What happened to Strout? The writing does not feel lazy or complacent. Nor, despite an almost comical amount of hemming and hawing in the dialogue, would I exactly call it timid. But it is cautious, determinedly inclusive—as if Strout cannot bear to leave a single human song unsung, even when that means straining to soften the harsher notes. (Should anyone doubt her devotion to the big tent that is her audience, the dedication of Oh William! reads in part, “And to anyone who needs it—this is for you.”) One registers too a growing politeness about politics. After Olive Kitteridge, Strout received hate mail about Olive’s disdain for an unnamed George W. Bush. In the first novel about Lucy, a novelist mentor of hers named Sarah Payne receives hate mail for an unflattering portrayal of Ronald Reagan. On a panel, the novelist defends herself: “It’s not my job to make readers know what’s a narrative voice and not the private view of the author.” Pressed for her own opinion of the former president, Payne finally offers it: “I would say, the woman I made up lets him off quite easily.”
Since then, though, Strout has seemed to abide by a fairness doctrine. Olive reviles Trump, but the Trump supporters she gets to know are invariably the salt of the earth; a nurse’s aide’s life makes her own, she realizes, look “remarkably easy.” Lucy By the Sea gives us a scene in which the title character, humiliated by a visit to a college class in which the students sneer at both her and her work, suddenly sympathizes with the January 6 insurrectionists: “What if all the jobs I had taken in my life were not enough to really make a living.… They had been made to feel poorly about themselves, they were looked at with disdain, and they could no longer stand it.” Lest anyone with Strout’s own views recoil from this rather selective portrayal, it is replaced in the next paragraph with another: “And then I thought, No, those were Nazis and racists at the Capitol. And so my understanding—my imagining of the breaking of the windows—stopped there.” With the tact of the consummate host, Tell Me Everything steers clear of political gibes. Gone is all talk of “that horrible orange-haired man,” and a conservative named Charlene Bibber is now someone whose views are merely “very different from most people in this mostly liberal town.”

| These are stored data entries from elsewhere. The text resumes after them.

(** * snack-counter: the persistence layer and the counter handlers

    A shallow embedding of the server of the snack counter.  Two variants of
    the server are in the repository:

    - [server.js], the multi-room server: every access code has its own data
      file ([getDataFile]); embedded in [Module Rooms];
    - the single-room server (one [DATA_FILE]); embedded in [Module Single].

    Both share the JavaScript values they compute on, the file system they
    persist to, and the body of the atomic write. *)

From Stdlib Require Import ZArith Lia Ascii String DecimalString DecimalPos.
From stdpp Require Import gmap strings list.

Local Open Scope string_scope.
#[local] Set Warnings "-register-all".

(** ** JavaScript values *)

(** Numbers: the counters and epoch-millisecond timestamps of the program are
    integers, kept as [Z]; [NaN] is what [parseInt] and arithmetic on it
    produce. *)
Inductive number :=
| Num (z : Z)
| NaN.

(** A value as [JSON.parse] builds it and as the handlers mutate it.  An
    object is the ordered list of its own properties; an array has its
    elements and, as any JavaScript object, named properties of its own
    (which [JSON.parse] never creates and [JSON.stringify] never writes). *)
Inductive value :=
| VUndefined
| VNull
| VBool (b : bool)
| VNum (n : number)
| VStr (s : string)
| VArr (elems : list value) (props : list (string * value))
| VObj (fields : list (string * value)).

Inductive jstype := TUndefined | TObject | TBoolean | TNumber | TString.

Definition typeof (v : value) : jstype :=
  match v with
  | VUndefined => TUndefined
  | VNull => TObject
  | VBool _ => TBoolean
  | VNum _ => TNumber
  | VStr _ => TString
  | VArr _ _ => TObject
  | VObj _ => TObject
  end.

Definition jstype_eqb (a b : jstype) : bool :=
  match a, b with
  | TUndefined, TUndefined | TObject, TObject | TBoolean, TBoolean
  | TNumber, TNumber | TString, TString => true
  | _, _ => false
  end.

(** ToBoolean. *)
Definition truthy (v : value) : bool :=
  match v with
  | VUndefined | VNull => false
  | VBool b => b
  | VNum (Num z) => negb (z =? 0)%Z
  | VNum NaN => false
  | VStr s => negb (String.eqb s "")
  | VArr _ _ | VObj _ => true
  end.

Definition isArray (v : value) : bool :=
  match v with VArr _ _ => true | _ => false end.

(** [!data || typeof data !== 'object'] is false: a non-null object. *)
Definition is_object (v : value) : bool :=
  truthy v && jstype_eqb (typeof v) TObject.

Fixpoint assoc_get (k : string) (l : list (string * value)) : value :=
  match l with
  | [] => VUndefined
  | (k', v) :: l' => if String.eqb k k' then v else assoc_get k l'
  end.

Fixpoint assoc_set (k : string) (x : value) (l : list (string * value))
  : list (string * value) :=
  match l with
  | [] => [(k, x)]
  | (k', v) :: l' =>
      if String.eqb k k' then (k', x) :: l' else (k', v) :: assoc_set k x l'
  end.

(** [v.k] for a named property [k] (not an array index, not [length]) of a
    value that is not null or undefined. *)
Definition get (v : value) (k : string) : value :=
  match v with
  | VObj f => assoc_get k f
  | VArr _ p => assoc_get k p
  | _ => VUndefined
  end.

(** [v.k = x], in place; on a primitive the assignment is dropped (the
    servers run in sloppy mode). *)
Definition set (v : value) (k : string) (x : value) : value :=
  match v with
  | VObj f => VObj (assoc_set k x f)
  | VArr e p => VArr e (assoc_set k x p)
  | _ => v
  end.

(** What [JSON.parse (JSON.stringify v)] is, for an object or array [v]:
    [NaN] and, inside arrays, [undefined] become [null]; properties whose
    value is [undefined] and the named properties of arrays are not written. *)
Fixpoint to_json (v : value) : value :=
  match v with
  | VUndefined => VNull
  | VNum NaN => VNull
  | VArr e _ => VArr (map to_json e) []
  | VObj f =>
      VObj ((fix fields (l : list (string * value)) : list (string * value) :=
               match l with
               | [] => []
               | (k, x) :: l' =>
                   match x with
                   | VUndefined => fields l'
                   | _ => (k, to_json x) :: fields l'
                   end
               end) f)
  | _ => v
  end.

(** Values that [JSON.stringify] writes without loss. *)
Fixpoint json_clean (v : value) : bool :=
  match v with
  | VUndefined => false
  | VNum NaN => false
  | VArr e p =>
      forallb json_clean e && match p with [] => true | _ => false end
  | VObj f =>
      (fix fields (l : list (string * value)) : bool :=
         match l with
         | [] => true
         | (_, x) :: l' => json_clean x && fields l'
         end) f
  | _ => true
  end.

(** ** Numbers, [parseInt] and [toString] *)

Definition nsub (a b : number) : number :=
  match a, b with
  | Num x, Num y => Num (x - y)
  | _, _ => NaN
  end.

Definition nadd (a b : number) : number :=
  match a, b with
  | Num x, Num y => Num (x + y)
  | _, _ => NaN
  end.
(** * helpfun.c of the iLBC codec: a shallow embedding and its properties

    The C file holds the numerical helpers of the LPC front end:
    [autocorr], [window], [levdurb], [interpolate], [bwexpand], [vq],
    [SplitVQ], [sort_sq] and [LSF_check].  They work on [float] buffers
    passed by pointer with explicit lengths.  The embedding keeps both:

    - a C [float] is an IEEE-754 binary32 number, modelled by the
      [spec_float] of the standard library at precision 24 and maximal
      exponent 128.  Every arithmetic operator rounds its result to
      nearest even, as C does when [FLT_EVAL_METHOD] is 0 and products
      are not fused with sums (SSE2, AArch64 without contraction);
    - a buffer is a [list float], or a [list Z] for the [int] buffers of
      [SplitVQ]; reading or writing outside of it is undefined
      behaviour in C and is the fault [OutOfBounds i] here.  Distinct
      parameters are distinct buffers;
    - an [int] is a [Z], which does not wrap around.  Overflow of an
      [int] is undefined behaviour in C and has no counterpart here:
      a statement is about the source where the loop counters and
      buffer offsets of the source stay between [INT_MIN] and
      [INT_MAX], which the hypotheses see to by bounding them by a
      buffer length or by these two constants.

    Output buffers are passed in with their old contents and returned.
    The constants [EPS] and [FLOAT_MAX] are defined in a header that is
    not among the sources; [levdurb], [vq] and [SplitVQ] take them as
    a parameter. *)

From Stdlib Require Import ZArith Bool Lia.
From Stdlib Require Import Floats.SpecFloat.
From stdpp Require Import base list.

Local Open Scope Z_scope.

(** ** binary32 *)

Module B32.
(** * A shallow embedding of [signals.hpp] (std-signals)

    The connection ring of a [signal] is an intrusive circular doubly
    linked list of [node]s rooted at a sentinel ([m_head]).  We represent
    it by the sequence of nodes met when following [m_next] from the
    sentinel until the sentinel is reached again; [m_prev] is the same
    sequence read backwards, so it is not stored separately.  Node
    identities are the addresses handed out by [new]; a
    [connection_handler] is the pair (address of the signal, address of
    the node).  Pointers are natural numbers, [nullptr] is [0].

    A slot ([std::function]) is either empty or a small program: the
    commands it performs on the same signal while it runs (connect,
    disconnect, a recursive [emit], raising an exception), followed by the
    value it returns.  Emission is a fuel-bounded interpreter over a
    world made of the signal and an event log. *)

From Stdlib Require Import List Arith Bool Lia.
Set Warnings "-register-all".

Import ListNotations.

Section Signals.

(** The slot result type [Result]. *)
Context {R : Type}.

(** The allocator behind [new node_type{...}]: given the addresses of the
    nodes currently alive, it returns the address of the new node.  It may
    hand out again an address that was freed earlier. *)
Variable alloc : list nat -> nat.

(** ** Data model *)

(** What a slot does on the signal it is connected to while it runs. *)
Inductive cmd : Type :=
| Connect (f : option (list cmd * R))   (** [connect(slot_type f)] *)
| Disconnect (sg id : nat)             (** [disconnect(connection_handler{sg, id})] *)
| Emit (ctrl : R -> bool)              (** recursive [emit()] with controller [ctrl] *)
| Throw.                               (** [throw ...] *)

(** [slot_type = std::function<Result(Args...)>]: the body and the
    returned value; [None] is the empty function. *)
Definition slot_type : Type := (list cmd * R)%type.

(** [details::node<slot_type>]: its address and [m_function]. *)
Record node : Type := mk_node {
  addr : nat;
  m_function : option slot_type
}.

(** [details::signal_base]. *)
Record signal : Type := mk_signal {
  self : nat;                 (** [this] *)
  m_head : option nat;        (** the sentinel, created lazily *)
  ring : list node;           (** the nodes after the sentinel, in [m_next] order *)
  m_recursionDepth : nat;
  m_deactivations : bool
}.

While reading Tell Me Everything, I thought often of a period early in Strout’s career when she had difficulty publishing. “I got fixated on the idea that there was something I was being untruthful about,” Strout has said, and she took a course at the New School that changed her life. It was not a writing workshop but a stand-up comedy class. “We laugh at things because they’re true.… So I thought, what would happen if I were in front of people in a pressure-cooker situation and I was supposed to make them laugh? What would come out of my mouth?” The final exam was a performance at a comedy club. Many students dropped out, but Strout stuck with it. She succeeded on the exam, making fun of herself as “an uptight white woman from New England,” and went on to publish Amy and Isabelle (1998)—the furthest thing from a comic novel and one richer in ambiguities than Tell Me Everything.
If Strout were to repeat her stand-up comedy class today, I wonder if she would dare to poke fun at anyone but herself. Would she worry that she’d been mocking her own characters, her own readers—punching down—if the audience laughed? More important, I wonder what she’d write next.